The Miller and Modigliani (1963)
Miller and Modigliani (1963) later amended their earlier model by recognizing the existence of corporate tax. They acknowledged the tax relief that a company receives when makes interest payments to debt holders. The tax advantage enjoyed by debt finance over equity finance means that a company's WACC decreases as gearing increases which suggests that the optimal capital structure for a company is 100 percent debt finance and the value of a levered firm is greater than an unlevered firm.
Miller and Modigliani (1963) theory has three propositions. M&M1established that the proportion of debt in the capital structure only affects firm value if taxation is included in the model. M&M2 showed the relationship between the proportion of debt in the capital structure and the value of equity and taxation is considered in this proposition. M&M3 looks how the proportion of debt in the capital structure affects the WACC in a levered firm. In the case of Wal-Mart Stores when the taxation is not considered, before-tax WACC has nearly no change throughout three years representing the value of the firm is almost the same regardless the mixture of debt and equity which is consistent with M&M1. Furthermore, the cost of equity is increasing stably with high level of gearing because of financial risk and bankruptcy risk which is consistent with M&M2. Last but not least, the after-tax WACC also seems constant throughout three years which is not consistent with M&M3. It may be due to the benefits of using debt exactly offset the extra cost in this case regardless it is before-tax or after-tax and the difficulty of obtaining the debt.
In conclusion, the capital structure of Wal-Mart is consistent with the view of Miller and Modigliani except for M&M3. Therefore, the value of the company will keep unchanged in the future no matter how its capital structure changes.

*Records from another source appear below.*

Lemma apply_standard_eq h a : set_ok a -> (set_id a < u64_MAX)%N ->
  apply_standard_changes desc h (height h) a =
  match check_best (E := E) (height h) (standard a) with
  | Ok _ =>
      match list_find (fun n => passes anc h (due h) n = true) (roots (standard a)) with
      | Some (_, r) =>
          if past_child anc h r then (a, Err (ForkTreeError UnfinalizedAncestor))
          else (enacted h r a, Ok (mkStatus true (Some (h, height h))))
      | None =>
          let a' := set_standard (finalized_tree anc height h (roots (standard a))) a in
          if forallb (fun r => on_branch anc h (hash r)) (roots (standard a))
          then (a', Ok (mkStatus false None))
          else (set_forced (List.filter (stays h) (forced a)) a', Ok (mkStatus true None))
      end
  | _ => (a, Err (ForkTreeError Revert))
  end.
Proof.
  intros Ha Hid. unfold apply_standard_changes, on_standard, map_errM, bindM at 1.
  change (fun c => (effective_number c <=? height h)%N) with (due h).
  rewrite (finalize_descendent_ok anc height h (due h) _ (ok_tree _ Ha)).
  destruct (check_best_cases (E := E) (standard a) (height h)) as [[-> _]|[-> _]]; [|by destruct a].
  destruct (list_find _ _) as [[j r]|].
  - destruct (past_child anc h r); [by destruct a|]. cbn [map_err].
    unfold bindM, get_state, put_state, lift, ret. rewrite keep_forced_all. simpl.
    by rewrite add_u64_eq by lia.
  - destruct (forallb _ _); [done|]. cbn [map_err]. unfold bindM, get_state, put_state, ret.
    by rewrite keep_forced_all.
Qed.

(** *** Fewer pending changes *)

Lemma filter_sorted {A} (R : relation A) {B} (g : B -> A) (f : B -> bool) l :
  StronglySorted R (map g l) -> StronglySorted R (map g (List.filter f l)).
Proof.
  induction l as [|x l IH]; simpl; [done|]. inversion 1 as [|? ? Hl Hx]; subst.
  destruct (f x); simpl; [|by apply IH]. constructor; [by apply IH|].
  rewrite Forall_forall in *. intros y (z & -> & [Hz _]%elem_of_filter_true)%list_elem_of_fmap.
  apply Hx. by apply list_elem_of_fmap_2.
Qed.

(** The invariant with another tree, fewer forced changes, and a new or the same set. *)
Lemma set_ok_less a t f a' : set_ok a -> wf anc height t ->
  (forall n, n ∈ nodes (roots t) -> exists n', n' ∈ nodes (roots (standard a)) /\ node_entry n = node_entry n') ->
  standard a' = t -> forced a' = List.filter f (forced a) ->
  valid_list (current_authorities a') -> log_ok (set_id a') (authority_set_changes a') -> set_ok a'.
Proof.
  intros Ha Hwf Hsub <- Hf Hv Hlog. destruct Ha. constructor; rewrite ?Hf; try done.
  - apply Forall_forall. intros e (n & -> & (n' & Hn' & ->)%Hsub)%list_elem_of_fmap.
    rewrite Forall_forall in ok_standard0. by apply ok_standard0, list_elem_of_fmap_2.
  - apply Forall_forall. intros c [Hc _]%elem_of_filter_true. rewrite Forall_forall in ok_forced0. by apply ok_forced0.
  - by apply filter_sorted.
  - by apply filter_pairs.
Qed.

Lemma nodes_filter_sub (f : Node H (PendingChange Id H) -> bool) l n :
  n ∈ nodes (List.filter f l) -> n ∈ nodes l.
Proof.
  rewrite !elem_of_nodes. intros (r & [Hr _]%elem_of_filter_true & Hn). by exists r.
Qed.

Lemma apply_standard_kept h a : set_ok a -> (set_id a < u64_MAX)%N ->
  set_ok (apply_standard_changes desc h (height h) a).1.
Proof.
  intros Ha Hid. rewrite (apply_standard_eq h a Ha Hid).
  destruct (check_best _ _); [|done..].
  destruct (list_find _ _) as [[j r]|] eqn:Hfind.
  - destruct (past_child anc h r); [done|].
    apply list_find_Some in Hfind as (Hr%list_elem_of_lookup_2 & _ & _).
    assert (r ∈ nodes (roots (standard a))) as Hn by (by apply nodes_root).
    destruct (root_entry _ _ Ha Hn) as (_ & _ & _ & Hv).
    eapply set_ok_less; [done| | |done|done|done|].
    + apply wf_forest_filter, wf_children. eapply wf_nodes; [apply Ha|done].
    + intros n Hin%nodes_filter_sub. exists n. split; [|done]. apply elem_of_nodes. exists r. auto.
    + apply log_append_ok, Ha.
  - cbv zeta. destruct (forallb _ _); simpl; (eapply (set_ok_less a _ (fun c => _)); [done| | |done| |apply Ha|apply Ha]).
    + apply wf_forest_filter, Ha.
    + intros n Hin%nodes_filter_sub. by exists n.
    + simpl. symmetry. by apply (filter_all (fun _ => true)).
    + apply wf_forest_filter, Ha.
    + intros n Hin%nodes_filter_sub. by exists n.
    + done.
Qed.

Besides the dividend growth model valuation, it is clear that Wal-Mart is a very healthy company. Some of the supporting factors are: constant level of the gearing ratio, steady increase of net sales and sound liquidity (3-year current ratio ranges between 0.8 and 0.9). However, there are some problems along with the calculations. Firstly, the data used to estimate are not very accurate, such as the current share price as at each year's balance sheet date, the average dividend growth rate and the value of debt, which may lead to imprecise results. Secondly, due to studying only around a limited time period which causes the findings not very distinct, it will be clearer if around few more years. Last but not least, today's market is not perfect but implies some kinds of risks.
In a word, it appears that by integrating sensible levels of debt into its capital structure a company can enjoy the tax advantages arising from debt finance and thereby reduce its WACC, as long as it does not increase its gearing to levels that give rise to concern among its investors about its possible bankruptcy.